Health leaders integrate medicine, public health to tackle health, social issues faced during COVID

Integrating medicine and public health are the most important takeaways from the coronavirus pandemic, but UW Health CEO Dr. Alan Kaplan and Dean of UW-Madison School of Medicine and Public Health Dr. Robert Golden say the most prominent problems are the same problems that plagued the healthcare industry 25 years ago.

Problems with long waiting times for patients, difficulty scheduling appointments, dealing with insurance and going through prior authorization all existed at the beginning of Kaplan’s career in medicine. But the problems have never been totally solved over the quarter century he’s spent in healthcare. 

However, Kaplan said the healthcare industry has learned quite a bit about the importance of incorporating public health teachings with furthering the study of medicine. 

While furthering medicine through scientific studies, clinical trials, drug developments and advancements in patient care is crucial to helping people live longer, healthier and more fulfilling lives, improving public health will bring many of those advancements to the masses and help bridge the disparities in healthcare between communities.

“COVID is unfortunately a horrible way to really learn the importance of bringing together medicine and public health, and it’s not just for COVID,” said Golden in a “UW Now” webinar. 

Kaplan and Golden agree the importance of combining these two healthcare disciplines is the best way to improve the industry moving forward. 

This year has been an especially trying time for healthcare professionals. The coronavirus pandemic showed how woefully underprepared the U.S. was to deal with such a large viral outbreak. Systemic racism, even in healthcare, reared its ugly head as a disproportionate number of Black, indigenious peoples and people of color were infected by the deadly virus. 

“I think that kind of integration is important for other kinds of important epidemics,” said Golden. “Whether it’s opioid abuse or whether it’s high infant mortality rates in the African- American population, a combination of interventions promoting wellness as well as a medical approach to diagnose and treat complications and diseases — that’s where the real future lies.”

The School of Medicine and Public Health has been combining these disciplines for over a decade now. 

“Our peers around the country said ‘Why are you doing that? Isn’t it really difficult? Isn’t it really expensive and complicated?’” said Golden. “Yes, but we’re doing it because that’s where the future lies: in teaching our students how to prevent disease as well as how to treat it, and in understanding that the health of populations and public health interventions are really important, and boy did COVID ever drive home that point.”

Kaplan pointed to three driving factors in healthcare that will continue to promote progress in the industry. Telehealth popularity has increased exponentially over the last few months, hospital underfunding has become painfully obvious, and healthcare professionals simply cannot unlearn many of the things they learned during the pandemic. 

Telehealth visits in April 2020 were 1,000 percent more common than in all of 2019, according to Kaplan. Doctors originally thought younger, healthier patients would be the only ones virtual doctor visits would work for, but this pandemic has proved otherwise. 

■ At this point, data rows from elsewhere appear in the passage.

(* ===== verification/MuxStreamFacts.v ===== *)
(** * MuxStreamFacts: flow control of the client's Transfer streams
      ([crates/client/src/transfer.rs]) *)

From S2P Require Import Prelude Schema Codec CodecFacts Wire Datagrams Frame FrameFacts Transfer TransferFacts State Ordered Kv FamilyLimits Core CoreControl Native NativeFacts NativeInvariant NativeTransfer NativeUpload NativeFramed NetWire MuxFlows Mux MuxFacts MuxInvariant MuxRun MuxStream.

(** ** Credit *)

(** What was announced is at most a window ahead of what arrived. *)
Record Stream_ok (s : ByteStream) : Prop := {
  ok_received : 0 <= by_received s;
  ok_credit : by_received s <= by_granted s;
  ok_window : by_granted s - by_received s <= by_window s;
  ok_granted : by_granted s <= U64_MAX;
  ok_size : 1 <= by_window s
}.

(** At least half a window is outstanding, unless the counter is used up. *)
Definition half_outstanding (s : ByteStream) : Prop :=
  by_window s / 2 <= by_granted s - by_received s ∨ by_granted s = U64_MAX.

Lemma stream_grant_ok m s : Stream_ok s → Stream_ok (snd (stream_grant (m, s)).2).
Proof.
  intros H. pose proof H as [H1 H2 H3 H4 H5]. unfold stream_grant. rewrite call_bind_eq. cbn [gets snd].
  destruct (Z.leb_spec (by_window s / 2) (by_granted s - by_received s)); [exact H|].
  destruct (Z.leb_spec (saturating_add_u64 (by_received s) (by_window s)) (by_granted s)); [exact H|].
  rewrite call_bind_eq. unfold own, shared. cbn [fst snd]. destruct (mux_send_event _ _ _ _ _) as [r m']. cbn [snd fst].
  unfold saturating_add_u64 in *. split; cbn [by_set_granted by_received by_granted by_window]; lia.
Qed.

Lemma stream_grant_half m s u st : Stream_ok s → stream_grant (m, s) = (Ok u, st) → half_outstanding (snd st).
Proof.
  intros [H1 H2 H3 H4 H5]. assert (by_window s / 2 <= by_window s) by (apply Z.div_le_upper_bound; lia).
  unfold stream_grant, half_outstanding. rewrite call_bind_eq. cbn [gets snd].
  destruct (Z.leb_spec (by_window s / 2) (by_granted s - by_received s)); [intros [= _ <-]; by left|].
  unfold saturating_add_u64. destruct (Z.leb_spec (Z.min U64_MAX (by_received s + by_window s)) (by_granted s)).
  - intros [= _ <-]. right. cbn [snd]. lia.
  - rewrite call_bind_eq. unfold own, shared. cbn [fst snd]. destruct (mux_send_event _ _ _ _ _) as [r m'].
    intros [= _ <-]. cbn [snd fst by_set_granted by_received by_granted by_window].
    destruct (Z.le_gt_cases (by_received s + by_window s) U64_MAX); [left; lia|right; lia].
Qed.

Lemma ByteStream_new_ok d frames window m s m' :
  0 <= td_sender_send_credit d <= U64_MAX → ByteStream_new d frames window m = (Ok s, m') → Stream_ok s ∧ half_outstanding s.
Proof.
  intros Hc. unfold ByteStream_new. destruct (Descriptor_validate d); [|done]. destruct (_ || _); [done|]. cbv zeta.
  set (s0 := mkByteStream _ _ _ _ _ _ _ _ _). assert (Stream_ok s0) as H0 by (split; cbn; lia).
  pose proof (stream_grant_ok m s0 H0) as Hg. destruct (stream_grant (m, s0)) as [[u|e] [m1 s1]] eqn:E; [|done].
  intros [= -> ->]. split; [exact Hg|]. exact (stream_grant_half m s0 u _ H0 E).
Qed.

(** Every frame keeps the accounting; a chunk tops the credit up. *)
Definition keeps_credit (s : ByteStream) (r : result ClientError Step_) (s' : ByteStream) : Prop :=
  Stream_ok s' ∧ by_received s <= by_received s' <= by_granted s ∧ by_window s' = by_window s
  ∧ ∀ data, r = Ok (StepData data) → half_outstanding s' ∧ by_received s' = by_received s + len data.

Lemma keeps_credit_same s r s' :
  Stream_ok s → by_received s' = by_received s → by_granted s' = by_granted s → by_window s' = by_window s →
  (∀ data, r ≠ Ok (StepData data)) → keeps_credit s r s'.
Proof.
  intros [H1 H2 H3 H4 H5] E1 E2 E3 Hr. unfold keeps_credit. rewrite E1, E3. split_and!; [split; rewrite ?E1, ?E2, ?E3; done|done|done|done|].
  intros data Hd. by destruct (Hr data).
Qed.
(* ===== verification/KvWire.v ===== *)
(** * KvWire: the messages of the KV family ([crates/yas/src/kv.rs])

    Namespaces, watched entries, values inline or by Transfer, compare-and-swap
    mutations and their batches, and the wire laws of each. *)

From S2P Require Import Prelude Schema Codec Kv KvDedup CodecFacts Wire Transfer TransferFacts State StateFacts WireLayout.

Definition kv_VALUE_CONTENT_KIND : Z := 0.
Definition kv_CONTENT_NONE : Z := 0.
Definition kv_CONTENT_INLINE : Z := 1.
Definition kv_PRECONDITION_ANY : Z := 0.
Definition kv_PRECONDITION_ABSENT : Z := 1.
Definition kv_PRECONDITION_HASH : Z := 2.
Definition kv_PRECONDITION_REVISION : Z := 3.
Definition kv_PRECONDITION_HASH_AND_REVISION : Z := 4.
Definition kv_VALUE_INLINE : Z := 0.
Definition kv_VALUE_STAGED : Z := 1.
Definition kv_MUTATION_PUT : Z := 0.
Definition kv_MUTATION_DELETE : Z := 1.
Definition kv_MUTATION_DURABLE : Z := 1.

(** ** Checks *)

Definition validate_prefix (prefix : list byte) : result Error () :=
  _ ← reject_if (kv_MAX_KEY_BYTES <? len prefix) (LimitExceeded "KV namespace prefix bytes" (len prefix) kv_MAX_KEY_BYTES);
  reject_if (bool_decide (Byte.x00 ∈ prefix)) (Invalid "KV namespace prefix").

Definition validate_relative_key (key : list byte) : result Error () :=
  _ ← reject_if (kv_MAX_KEY_BYTES <? len key) (LimitExceeded "KV relative key bytes" (len key) kv_MAX_KEY_BYTES);
  reject_if (bool_decide (Byte.x00 ∈ key)) (Invalid "KV relative key").

Definition validate_full_key (prefix relative_key : list byte) : result Error () :=
  _ ← validate_prefix prefix;
  _ ← validate_relative_key relative_key;
  n ← ok_or (checked_add_u64 (len prefix) (len relative_key)) LengthOverflow;
  reject_if ((n =? 0) || (kv_MAX_KEY_BYTES <? n)) (Invalid "KV full key length").

Definition kv_validate_handle (handle : Z) (name : string) : result Error () := reject_if (handle =? 0) (Invalid name).

Definition validate_identity_revision (handle revision : Z) (name : string) : result Error () :=
  _ ← kv_validate_handle handle name;
  reject_if (revision =? 0) (Invalid "zero KV store revision").

Definition kv_reject_unknown_required (extensions : Extensions) (known : list Z) : result Error () :=
  _ ← Extensions_validate extensions;
  reject_if (existsb (λ e, ext_required e && negb (existsb (Z.eqb (ext_tag e)) known)) extensions)
    (Invalid "unknown required KV extension").

Definition validate_operation_id (operation_id : list byte) : result Error () :=
  reject_if (forallb (λ b, bool_decide (b = Byte.x00)) operation_id) (Invalid "zero KV operation ID").

Definition validate_mutation_header (namespace_handle : Z) (operation_id relative_key : list byte) (extensions : Extensions) :
    result Error () :=
  _ ← kv_validate_handle namespace_handle "KV namespace handle";
  _ ← validate_operation_id operation_id;
  _ ← validate_relative_key relative_key;
  kv_reject_unknown_required extensions [].

Definition validate_value_len (byte_len : Z) : result Error () :=
  reject_if (kv_MAX_VALUE_BYTES <? byte_len) (LimitExceeded "KV value bytes" byte_len kv_MAX_VALUE_BYTES).

Definition validate_value_transfer (d : Descriptor) (direction : Direction) : result Error () :=
  let sensitive := existsb (λ e, (ext_tag e =? as_u16 transfer_SENSITIVE_CONTENT_EXTENSION) && ext_required e && is_nil (ext_value e))
                     (td_extensions d) in
  _ ← reject_if (negb (bool_decide (td_mode d = ModeByte)) || negb (bool_decide (td_direction d = direction))
                 || negb (td_content_family d =? family_KV) || negb (td_content_kind d =? as_u16 kv_VALUE_CONTENT_KIND)
                 || negb (td_content_version d =? kv_VERSION) || negb sensitive)
        (Invalid "KV value Transfer descriptor");
  Descriptor_validate d.

(** ** Namespaces *)

Record kv_Open := mkKvOpen { ko_prefix : list byte; ko_extensions : Extensions }.

Definition kv_Open_check (v : kv_Open) : result Error () :=
  _ ← validate_prefix (ko_prefix v);
  kv_reject_unknown_required (ko_extensions v) [].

Kaplan said physicians and patients alike prefer telehealth when it is appropriate. That’s because it saves time and means potentially infectious people no longer have to physically visit hospitals or clinics, creating less risk of infection for patients who need hospitals and clinics for treatment. 

Along with an increase in telehealth appointments, healthcare professionals learned the importance of separating infectious patients from other areas of the hospital to further isolate infection outbreaks. Making sure patients who are already sick don’t get infected by another, different virus is part of the overall goal to provide quality care and improve the overall health of our population.

While combating the deadliest pandemic of this century, hospitals nationwide have lost around $200 billion over the last four months and are predicted to lose around $300 billion by the end of 2020, according to Kaplan. He indicated that funding will be required for hospitals to cope with the pandemic, adding that people will always need health care.

Kaplan and Golden have been working with UW-Madison and UW Health to create a curriculum that helps students understand the importance of integrating both medical scientific study and practicing the new findings from those studies to improve healthcare in a broader spectrum of communities. 

Technology needs alone are “enormous” for that integration, Golden said. That tech can combine lab-based information about the human genome with information from a population base; and store, process and analyze that data. He said needs are enormous in both complexity and cost. 

Golden said the School of Medicine and Public Health has also fundamentally changed its curriculum to include more education on how systemic racism impacts healthcare and how healthcare providers can work to end it. 

“There’ll be a time when the pandemic goes away, but we don’t believe our role in dismantling racism will go away,” said Kaplan.

To help end the pandemic as quickly as possible, Golden said the most important thing for us to do is continue social distancing and wear face coverings, because reopening would be akin to undoing months of work to stem the rate of infection.